Have you been thinking about these concepts since I shared them earlier in the week? I hope so, for if you forge ahead with either one of them — and yes, you can do both at the same time — you’re choosing to employ values for the tremendous help and support they are.
Let’s back up a bit and review why value alignment may be tugging at you in the first place. Why can’t you stop thinking about this?
At the heart of the matter:
Values drive behavior. We do stuff because we believe in it, and we resist or refuse when we don’t. You can’t, and won’t pass Go if you don’t buy in.
Your personally held values put you on automatic pilot; they’re already strong, steady and sure. They make you sprint past Go because those particular beliefs have miles of proven experience behind them already, and you don’t need any pit stops to refuel.

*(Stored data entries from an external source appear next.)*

(** C4, as stated, fails: with one session listed that is gone when asked
    for, [demo_basic_usage] returns early although [list_sessions] returned a
    non-empty sequence. *)
Lemma session_check_also_returns_early :
  ~ only_empty_list_returns_early (scripted_host gone) 0.
Proof.
  intros [Hb _].
  assert (E : ending (run (scripted_host gone) demo_basic_usage 0) = Ok early_return)
    by reflexivity.
  apply Hb in E. vm_compute in E.
  repeat (destruct E as [E|E]; [discriminate E|]). exact E.
Qed.

(** C7, as stated, fails: when [get_pane_info] raises, no early return is
    taken and yet only four of the seven calls are made. *)
Lemma raising_call_cuts_basic_usage_short :
  ~ seven_calls_without_early_return (scripted_host (breaks_at 3)) 0.
Proof.
  intros H. destruct H as (s & c & E).
  - intros E. vm_compute in E. discriminate E.
  - vm_compute in E. discriminate E.
Qed.

(** C9, as stated, fails: when the second [send_command] raises, the list of
    sessions was not empty and yet only two commands were given to
    [send_command]. *)
Lemma raising_send_cuts_interactive_short :
  ~ four_sends_when_listed (scripted_host (breaks_at 3)) 0.
Proof.
  intros H.
  assert (Hin : In (Called ListSessions (Ok (VSeq ["main"])))
                   (events (run (scripted_host (breaks_at 3))
                              demo_interactive_control 0)))
    by (vm_compute; auto 10).
  apply H in Hin. vm_compute in Hin. discriminate Hin.
Qed.

Lemma no_sessions_no_action_witness :
  (In (Called ListSessions (Ok (VSeq [])))
      (events (run (scripted_host nobody) demo_basic_usage 0)) /\
   calls (events (run (scripted_host nobody) demo_basic_usage 0)) = [ListSessions] /\
   ending (run (scripted_host nobody) demo_basic_usage 0) = Ok early_return)
  /\
  (In (Called ListSessions (Ok (VSeq [])))
      (events (run (scripted_host nobody) demo_interactive_control 0)) /\
   calls (events (run (scripted_host nobody) demo_interactive_control 0)) =
     [ListSessions] /\
   ending (run (scripted_host nobody) demo_interactive_control 0) = Ok early_return).
Proof.
  destruct (no_sessions_no_action (scripted_host nobody) 0) as [Hb Hi].
  split.
  - assert (Hin : In (Called ListSessions (Ok (VSeq [])))
                     (events (run (scripted_host nobody) demo_basic_usage 0)))
      by (vm_compute; auto 10).
    split; [exact Hin|]. exact (proj2 (Hb Hin)).
  - assert (Hin : In (Called ListSessions (Ok (VSeq [])))
                     (events (run (scripted_host nobody) demo_interactive_control 0)))
      by (vm_compute; auto 10).
    split; [exact Hin|]. exact (proj2 (Hi Hin)).
Defined.

Lemma connects_to_first_session_witness :
  (In (Called ListSessions (Ok (VSeq ["main"; "work"])))
      (events (run (scripted_host two_sessions) demo_basic_usage 0)) /\
   connections (calls (events (run (scripted_host two_sessions) demo_basic_usage 0))) =
     ["main"])
  /\
  (In (Called ListSessions (Ok (VSeq ["main"; "work"])))
      (events (run (scripted_host two_sessions) demo_interactive_control 0)) /\
   connections
     (calls (events (run (scripted_host two_sessions) demo_interactive_control 0))) =
     ["main"]).
Proof.
  destruct (connects_to_first_session (scripted_host two_sessions) 0 "main" ["work"])
    as [Hb Hi].
  split.
  - assert (Hin : In (Called ListSessions (Ok (VSeq ["main"; "work"])))
                     (events (run (scripted_host two_sessions) demo_basic_usage 0)))
      by (vm_compute; auto 10).
    split; [exact Hin|]. exact (Hb Hin).
  - assert (Hin : In (Called ListSessions (Ok (VSeq ["main"; "work"])))
                     (events (run (scripted_host two_sessions)
                                demo_interactive_control 0)))
      by (vm_compute; auto 10).
    split; [exact Hin|]. exact (Hi Hin).
Defined.

Lemma dispatch_on_first_argument_witness :
  (first_argument [script_name; "--interactive"] = Some "--interactive" /\
   run (scripted_host two_sessions) (main [script_name; "--interactive"]) 0 =
   forget (run (scripted_host two_sessions) demo_interactive_control 0))
  /\
  (first_argument [script_name] <> Some "--interactive" /\
   run (scripted_host two_sessions) (main [script_name]) 0 =
   forget (run (scripted_host two_sessions) demo_basic_usage 0))
  /\
  (first_argument [script_name; "--help"] <> Some "--interactive" /\
   run (scripted_host two_sessions) (main [script_name; "--help"]) 0 =
   forget (run (scripted_host two_sessions) demo_basic_usage 0)).
Proof.
  split; [|split].
  - split; [reflexivity|].
    exact (proj1 (proj1 (dispatch_on_first_argument (scripted_host two_sessions)
                           [script_name; "--interactive"] 0) eq_refl)).
  - assert (Hne : first_argument [script_name] <> Some "--interactive")
      by (cbn; discriminate).
    split; [exact Hne|].
    exact (proj1 (proj2 (dispatch_on_first_argument (scripted_host two_sessions)
                           [script_name] 0) Hne)).
  - assert (Hne : first_argument [script_name; "--help"] <> Some "--interactive")
      by (cbn; discriminate).
    split; [exact Hne|].
    exact (proj1 (proj2 (dispatch_on_first_argument (scripted_host two_sessions)
                           [script_name; "--help"] 0) Hne)).
Defined.
(** The truthy values that are not strings: they have no [trim] method. *)
Definition not_a_text (error : Value) : Prop :=
  error = Bool true ∨ (∃ n, n ≠ 0%Z ∧ error = Number n) ∨ error = Object.

(** The requests the route accepts: a text with a code unit that is not
    white space. *)
Definition accepted (request : Request) : bool :=
  match request with
  | Some body =>
      match Body.error body with
      | Str s => negb (all_whitespace s)
      | _ => false
      end
  | None => false
  end.

(** The events one call publishes when it is run alone from [w]. *)
Definition events_of (request : Request) (w : World) : list RealtimeEvent.t :=
  drop (length (published w)) (published (complete (POST request) w).2).

(** What a call in progress still has to do, however it is interleaved with
    others: [still_to_do task updates events] holds of a call of the route
    that will apply [updates] more store updates and publish [events] more
    events before it has returned. *)
Inductive still_to_do : Async Response → nat → nat → Prop :=
| to_do_bad_body :
    still_to_do (POST None) 0 0
| to_do_called_text s eventId :
    all_whitespace s = false →
    still_to_do (POST (Some {| Body.error := Str s; Body.eventId := eventId |})) 1 4
| to_do_called_refused error eventId :
    refused_input error →
    still_to_do (POST (Some {| Body.error := error; Body.eventId := eventId |})) 0 2
| to_do_called_not_a_text error eventId :
    not_a_text error →
    still_to_do (POST (Some {| Body.error := error; Body.eventId := eventId |})) 0 1
| to_do_validating_text s eventId :
    all_whitespace s = false →
    still_to_do (Await (validate (Str s) eventId)) 1 3
| to_do_validating_refused error eventId :
    refused_input error →
    still_to_do (Await (validate error eventId)) 0 1
| to_do_validating_not_a_text error eventId :
    not_a_text error →
    still_to_do (Await (validate error eventId)) 0 0
| to_do_processing text eventId :
    still_to_do (Await (r ← process text eventId; mret (Return r))) 1 2
| to_do_returned response :
    still_to_do (Return response) 0 0.

(** The number of events a request makes the route publish. *)
Definition events_due (request : Request) : nat :=
  match request with
  | None => 0
  | Some body =>
      match Body.error body with
      | Str s => if all_whitespace s then 2 else 4
      | error => if falsy error then 2 else 1
      end
  end.

Definition errorType_tags : list string :=
  ["Syntax Error"; "Type Error"; "Reference Error"; "Network Error";
   "Timeout Error"; "General Error"].

Definition severity_tags : list string := ["critical"; "high"; "medium"; "low"].

(** A counter table whose keys are among [tags] and whose counts are all
    positive. *)
Definition counts_within (tags : list string) (counts : gmap string nat) : Prop :=
  map_Forall (λ k n, k ∈ tags ∧ (0 < n)%nat) counts.

(** What a request makes the route do in all: the number of store updates
    and the number of events. *)
Definition due_of (request : Request) : nat * nat :=
  (if accepted request then 1 else 0, events_due request).

(** The severities from the lowest to the highest, and the severities at
    least as high as a given one. *)
Definition severity_rank (severity : string) : nat :=
  if bool_decide (severity = "critical") then 3
  else if bool_decide (severity = "high") then 2
  else if bool_decide (severity = "medium") then 1
  else 0.

(** Events in the order of their timestamps. *)
Definition in_time_order (evs : list RealtimeEvent.t) : Prop :=
  StronglySorted
    (λ a b, (RealtimeEvent.timestamp a ≤ RealtimeEvent.timestamp b)%Z) evs.

(** A call resumed three times by the event loop, with nothing in between. *)
Definition resume_three_times (task : Async Response) : M (Async Response) :=
  task ← resume task; task ← resume task; resume task.

(** The text of a request the route accepts. *)
Definition accepted_text (request : Request) : option string :=
  match request with
  | Some body =>
      match Body.error body with
      | Str s => if all_whitespace s then None else Some s
      | _ => None
      end
  | None => None
  end.

(** ** Letters and their case

    The letters of the Latin-1 range by their code points, without reference
    to [toLowerCase]: the capital letters are A to Z (65 to 90) and the
    accented capitals from U+00C0 to U+00DE (192 to 222) other than the
    multiplication sign U+00D7 (215); the small letter of a capital is 32
    code points after it. *)
Definition capital (c : ascii) : Prop :=
  (65 ≤ JS.code c ≤ 90)%N ∨ ((192 ≤ JS.code c ≤ 222)%N ∧ JS.code c ≠ 215%N).

Definition small_of (u l : ascii) : Prop :=
  capital u ∧ JS.code l = (JS.code u + 32)%N.

(** Two code units that are the same letter: the same code unit, or a
    capital and its small letter. *)
Definition same_letter (a b : ascii) : Prop :=
  a = b ∨ small_of a b ∨ small_of b a.

(** Two texts that are equal up to the case of their letters: they have the
    same length and the same letter at every position. *)
Inductive equal_up_to_case : string → string → Prop :=
| equal_up_to_case_empty :
    equal_up_to_case EmptyString EmptyString
| equal_up_to_case_letter a b s t :
    same_letter a b → equal_up_to_case s t →
    equal_up_to_case (String a s) (String b t).

(** * Properties *)

(** ** The string primitives *)

Lemma startsWith_spec s pat :
  JS.startsWith s pat = true ↔ ∃ post, s = pat +:+ post.
Proof.
  revert s. induction pat as [|p pat IH]; intros s; simpl.
  - destruct s; split; intros; [by eexists| done | by eexists | done].
  - destruct s as [|c s]; simpl.
    + split; [done|]. intros [post H]. discriminate.
    + rewrite andb_true_iff, bool_decide_eq_true, IH. split.
      * intros [-> [post ->]]. by exists post.
      * intros [post H]. injection H as -> ->. eauto.
Qed.

Lemma includes_spec s pat :
  JS.includes s pat = true ↔ ∃ pre post, s = pre +:+ pat +:+ post.
Proof.
  induction s as [|c s IH]; cbn [JS.includes].
  - rewrite orb_false_r, startsWith_spec. split.
    + intros [post H]. by exists "", post.
    + intros [pre [post H]]. destruct pre; [by exists post|discriminate].
  - rewrite orb_true_iff, startsWith_spec, IH. split.
    + intros [[post H]|[pre [post H]]].
      * by exists "", post.
      * exists (String c pre), post. simpl. by rewrite H.
    + intros [pre [post H]]. destruct pre as [|c' pre]; simpl in H.
      * left. by exists post.
      * right. injection H as -> ->. by exists pre, post.
Qed.

Lemma toLowerCase_app a b :
  JS.toLowerCase (a +:+ b) = JS.toLowerCase a +:+ JS.toLowerCase b.
Proof. induction a as [|c a IH]; simpl; [done|by rewrite IH]. Qed.

Lemma toLowerCase_split s a b :
  JS.toLowerCase s = a +:+ b →
  ∃ s1 s2, s = s1 +:+ s2 ∧ JS.toLowerCase s1 = a ∧ JS.toLowerCase s2 = b.
Proof.
  revert s. induction a as [|c a IH]; intros s H; simpl in H.
  - by exists "", s.
  - destruct s as [|d s]; simpl in H; [discriminate|].
    injection H as Hc H. destruct (IH _ H) as (s1 & s2 & -> & H1 & H2).
    exists (String d s1), s2. simpl. by rewrite Hc, H1.
Qed.

(** The test the classifier performs, [lowerError.includes(kw)] with a
    keyword in lower case, is case-insensitive occurrence in the text. *)
Lemma includes_toLowerCase kw text :
  JS.toLowerCase kw = kw →
  JS.includes (JS.toLowerCase text) kw = true ↔ occurs_ignoring_case kw text.
Proof.
  intros Hkw. rewrite includes_spec. unfold occurs_ignoring_case, same_ignoring_case.
  split.
  - intros (a & b & H).
    destruct (toLowerCase_split _ _ _ H) as (pre & rest & -> & Hpre & Hrest).
    destruct (toLowerCase_split _ _ _ Hrest) as (mid & post & -> & Hmid & Hpost).
    exists pre, mid, post. by rewrite Hmid, Hkw.
  - intros (pre & mid & post & -> & Hmid).
    exists (JS.toLowerCase pre), (JS.toLowerCase post).
    by rewrite !toLowerCase_app, Hmid, Hkw.
Qed.

Lemma includes_lower_true kw text :
  JS.toLowerCase kw = kw →
  JS.includes (JS.toLowerCase text) kw = true → occurs_ignoring_case kw text.
Proof. intros Hkw. by apply includes_toLowerCase. Qed.

Lemma includes_lower_false kw text :
  JS.toLowerCase kw = kw →
  JS.includes (JS.toLowerCase text) kw = false → ¬ occurs_ignoring_case kw text.
Proof.
  intros Hkw H Hocc. apply (includes_toLowerCase _ _ Hkw) in Hocc. congruence.
Qed.

(** Case analysis on every keyword test of the goal, each replaced by the
    fact about the text it decides. *)
Ltac keyword_cases text :=
  repeat match goal with
  | |- context [JS.includes (JS.toLowerCase text) ?kw] =>
      let H := fresh "H" in
      destruct (JS.includes (JS.toLowerCase text) kw) eqn:H;
      [ apply (includes_lower_true kw text eq_refl) in H
      | apply (includes_lower_false kw text eq_refl) in H ]
  end.

Ltac keyword_absent :=
  let kw := fresh "kw" in
  let Hkw := fresh "Hkw" in
  intros kw Hkw;
  repeat (apply elem_of_cons in Hkw as [->|Hkw]; [assumption|]);
  by apply elem_of_nil in Hkw.

Ltac keyword_present :=
  match goal with
  | H : occurs_ignoring_case ?kw _ |- ∃ _, _ ∈ _ ∧ occurs_ignoring_case _ _ =>
      exists kw; split; [set_solver|exact H]
  end.
Lemma selecao_conta_todas_as_linhas_witness :
  let ds := [u "EMPRESTIMO"; u "Indébito (A-B)"] in
  getitem descontos_exemplo DESCRICAO = Ok (map VStr ds)
  /\ data descontos_exemplo <> []
  /\ exists vals qs,
       valores_unicos descontos_exemplo = Ok (map VStr vals)
       /\ NoDup vals
       /\ (forall d, In d vals <-> In d ds)
       /\ Forall2 (fun v q => qtd descontos_exemplo (VStr v) = Ok q) vals qs
       /\ list_sum qs = length (data descontos_exemplo)
       /\ confirmar_inclusao descontos_exemplo (map (fun _ => true) vals)
          = Ok (Some descontos_exemplo).
Proof.
  intros ds.
  assert (getitem descontos_exemplo DESCRICAO = Ok (map VStr ds)) as H1
    by (vm_compute; reflexivity).
  assert (data descontos_exemplo <> []) as H2 by discriminate.
  split; [exact H1|]. split; [exact H2|].
  exact (selecao_conta_todas_as_linhas descontos_exemplo ds H1 H2).
Defined.
(** * SmartSpend (src/app.py): a shallow embedding of the storage, the
    authentication functions and the summary engine.

    Conventions of the embedding:
    - a Python [str] is a list of Unicode code points ([pystr]);
    - Python exceptions are the [Err] branch of [result];
    - SQLite REAL amounts are rationals [Q];
    - a calendar date is a year/month/day record; a [datetime] is a date
      plus the microseconds elapsed since midnight. *)

From Stdlib Require Import String Ascii.
From Stdlib Require Import ZArith List QArith Qround Qabs Bool Lia Lqa Permutation Sorted.
Import ListNotations.
Open Scope Z_scope.

(** ** Python values and exceptions *)

Inductive py_error :=
| AttributeError        (* method called on None *)
| UnicodeEncodeError    (* str.encode / sqlite3 binding of a lone surrogate *)
| IntegrityError        (* sqlite3.IntegrityError: UNIQUE / NOT NULL / CHECK *)
| OperationalError.     (* sqlite3.OperationalError: e.g. no such table *)

Inductive result (A : Type) :=
| Ok (a : A)
| Err (e : py_error).
Arguments Ok {A} a.
Arguments Err {A} e.

Definition rbind {A B} (m : result A) (k : A -> result B) : result B :=
  match m with Ok a => k a | Err e => Err e end.

Notation "x <- m ;; k" := (rbind m (fun x => k))
  (at level 61, m at next level, right associativity).

(** A Python [str]: its code points. *)
Definition pystr := list Z.

(** A Python value that is either a [str] or [None]. *)
Inductive pyval :=
| PyStr (s : pystr)
| PyNone.

Fixpoint pystr_eqb (a b : pystr) : bool :=
  match a, b with
  | [], [] => true
  | x :: a', y :: b' => Z.eqb x y && pystr_eqb a' b'
  | _, _ => false
  end.

(** Python's [<] on str: lexicographic on code points. *)
Fixpoint pystr_ltb (a b : pystr) : bool :=
  match a, b with
  | [], [] => false
  | [], _ :: _ => true
  | _ :: _, [] => false
  | x :: a', y :: b' => if Z.ltb x y then true else if Z.ltb y x then false else pystr_ltb a' b'
  end.

(** ** [str.encode()]: strict UTF-8; a lone surrogate raises. *)

Definition utf8_char (c : Z) : result (list Z) :=
  if Z.ltb c 0x80 then Ok [c]
  else if Z.ltb c 0x800 then
    Ok [Z.lor 0xC0 (Z.shiftr c 6); Z.lor 0x80 (Z.land c 0x3F)]
  else if (Z.leb 0xD800 c && Z.leb c 0xDFFF)%bool then Err UnicodeEncodeError
  else if Z.ltb c 0x10000 then
    Ok [Z.lor 0xE0 (Z.shiftr c 12); Z.lor 0x80 (Z.land (Z.shiftr c 6) 0x3F);
        Z.lor 0x80 (Z.land c 0x3F)]
  else
    Ok [Z.lor 0xF0 (Z.shiftr c 18); Z.lor 0x80 (Z.land (Z.shiftr c 12) 0x3F);
        Z.lor 0x80 (Z.land (Z.shiftr c 6) 0x3F); Z.lor 0x80 (Z.land c 0x3F)].

Fixpoint encode (s : pystr) : result (list Z) :=
  match s with
  | [] => Ok []
  | c :: s' => b <- utf8_char c ;; bs <- encode s' ;; Ok (b ++ bs)
  end.

(** ** SHA-256 (FIPS 180-4) on byte lists, as [hashlib.sha256]. *)
Module Sha256.

Definition mask32 : Z := 0xFFFFFFFF.
Definition add32 (x y : Z) : Z := (x + y) mod 2 ^ 32.
Definition rotr (n x : Z) : Z :=
  Z.lor (Z.shiftr x n) (Z.land (Z.shiftl x (32 - n)) mask32).

Definition ch (e f g : Z) : Z := Z.lxor (Z.land e f) (Z.land (Z.lxor e mask32) g).
Definition maj (a b c : Z) : Z :=
  Z.lxor (Z.lxor (Z.land a b) (Z.land a c)) (Z.land b c).
Definition bsig0 (a : Z) : Z := Z.lxor (Z.lxor (rotr 2 a) (rotr 13 a)) (rotr 22 a).
Definition bsig1 (e : Z) : Z := Z.lxor (Z.lxor (rotr 6 e) (rotr 11 e)) (rotr 25 e).
Definition ssig0 (x : Z) : Z := Z.lxor (Z.lxor (rotr 7 x) (rotr 18 x)) (Z.shiftr x 3).
Definition ssig1 (x : Z) : Z := Z.lxor (Z.lxor (rotr 17 x) (rotr 19 x)) (Z.shiftr x 10).

(** The first [n] primes, by trial division. *)
Definition is_prime (p : Z) : bool :=
  Z.leb 2 p && forallb (fun q => negb (Z.eqb (p mod q) 0))
                       (map Z.of_nat (seq 2 (Z.to_nat (Z.sqrt p) - 1))).

Fixpoint primes_from (fuel : nat) (p : Z) (n : nat) : list Z :=
  match fuel, n with
  | O, _ | _, O => []
  | S fuel', S n' =>
      if is_prime p then p :: primes_from fuel' (p + 1) n' else primes_from fuel' (p + 1) n
  end.

Definition first_primes (n : nat) : list Z := primes_from 400 2 n.

(** Integer cube root: the largest [x] with [x^3 <= v], bit by bit. *)
Fixpoint icbrt_bits (bit : nat) (x v : Z) : Z :=
  match bit with
  | O => x
  | S b =>
      let y := x + 2 ^ Z.of_nat b in
      icbrt_bits b (if Z.leb (y * y * y) v then y else x) v
  end.
Lemma shr_1_enc r :
  0 <= shr_m r -> enc (shr_1 r) = ss1 (enc r) /\ 0 <= shr_m (shr_1 r).
Proof.
  destruct r as [m r s]. cbn [shr_m]. intros Hm.
  assert (E : enc {| shr_m := m; shr_r := r; shr_s := s |}
              = 4 * m + ((if r then 2 else 0) + (if s then 1 else 0)))
    by (unfold enc; cbn [shr_m shr_r shr_s]; lia).
  rewrite E, ss1_code by (destruct r, s; lia).
  assert (Hc : (if (if r then 2 else 0) + (if s then 1 else 0) =? 0 then 0 else 1)
               = if r || s then 1 else 0) by now destruct r, s.
  rewrite Hc.
  destruct m as [|[p|p|]|]; try lia; unfold enc;
    cbn [shr_1 shr_m shr_r shr_s];
    (split; [|lia]); destruct (r || s); lia.
Qed.

Lemma iter_pos_nat {A} (f : A -> A) p x :
  SpecFloat.iter_pos f p x = Nat.iter (Pos.to_nat p) f x.
Proof.
  revert x. induction p as [p IH|p IH|]; intros x; cbn [SpecFloat.iter_pos].
  - rewrite !IH, Pos2Nat.inj_xI.
    replace (S (2 * Pos.to_nat p)) with (Pos.to_nat p + (Pos.to_nat p + 1))%nat by lia.
    rewrite !Nat.iter_add. reflexivity.
  - rewrite !IH, Pos2Nat.inj_xO.
    replace (2 * Pos.to_nat p)%nat with (Pos.to_nat p + Pos.to_nat p)%nat by lia.
    now rewrite Nat.iter_add.
  - reflexivity.
Qed.

Lemma iter_shr_1_enc n r :
  0 <= shr_m r ->
  enc (Nat.iter n shr_1 r) = ss n (enc r) /\ 0 <= shr_m (Nat.iter n shr_1 r).
Proof.
  intros Hm. induction n as [|n [IH1 IH2]]; [now split|].
  cbn [Nat.iter]. change (ss (S n) (enc r)) with (ss1 (ss n (enc r))).
  rewrite <- IH1. now apply shr_1_enc.
Qed.

(* the shift of [shr], on codes *)
Lemma shr_enc r e n :
  0 <= shr_m r ->
  enc (fst (shr r e n)) = ss (Z.to_nat n) (enc r)
  /\ 0 <= shr_m (fst (shr r e n))
  /\ snd (shr r e n) = e + Z.max n 0.
Proof.
  intros Hm. destruct n as [|p|p]; cbn [shr fst snd Z.to_nat].
  - split; [reflexivity|split; [assumption|lia]].
  - rewrite iter_pos_nat.
    destruct (iter_shr_1_enc (Pos.to_nat p) r Hm).
    split; [assumption|split; [assumption|lia]].
  - split; [reflexivity|split; [assumption|lia]].
Qed.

In a business, value immersion and value steering will serve as refueling for what you signed up to do, and as a leader you’re making that pit stop much more interesting. You’re also pulling in those people in your organization you need to be on board: Their Go has been on a different game board even though they’re supposed to be on your team.
There are 2 primary reasons you opt for value immersion (valuing the how-to of everything) and/or value steering (valuing the what-and-why of specific projects):
- You want to make a stand with a particular value.
- You want your team to learn more about a particular value, so they can grow.
So if you’re still thinking about these two concepts, you want to do these things (managing better), and you know you need to (leading better.) — you’re the one ready to grow!
Make a Stand
There are certain things that shouldn’t be up for negotiation in any business. If you don’t choose what you stand for, your business won’t have much an identity. It won’t make anything very meaningful: Vision and mission are all about taking a stand, and doing so very passionately.
This all starts with the values the founders of a company believe in, and wear on their sleeve constantly because they take a stand for them. They do so knowing that they are driving effective, and unifying behaviors for their people. When people “left behind a legacy” they’ve left behind value-mapping; what we’ll more commonly call “a culture that lives on without them.”
There must be growth in a business, even within one possessing a strong and clear legacy and culture. Alaka‘i Managers don’t want a workplace filled with robots or lab rats, they gain their personal reward from growing their people and watching them succeed and thrive.
So what does that mean, “growing their people?”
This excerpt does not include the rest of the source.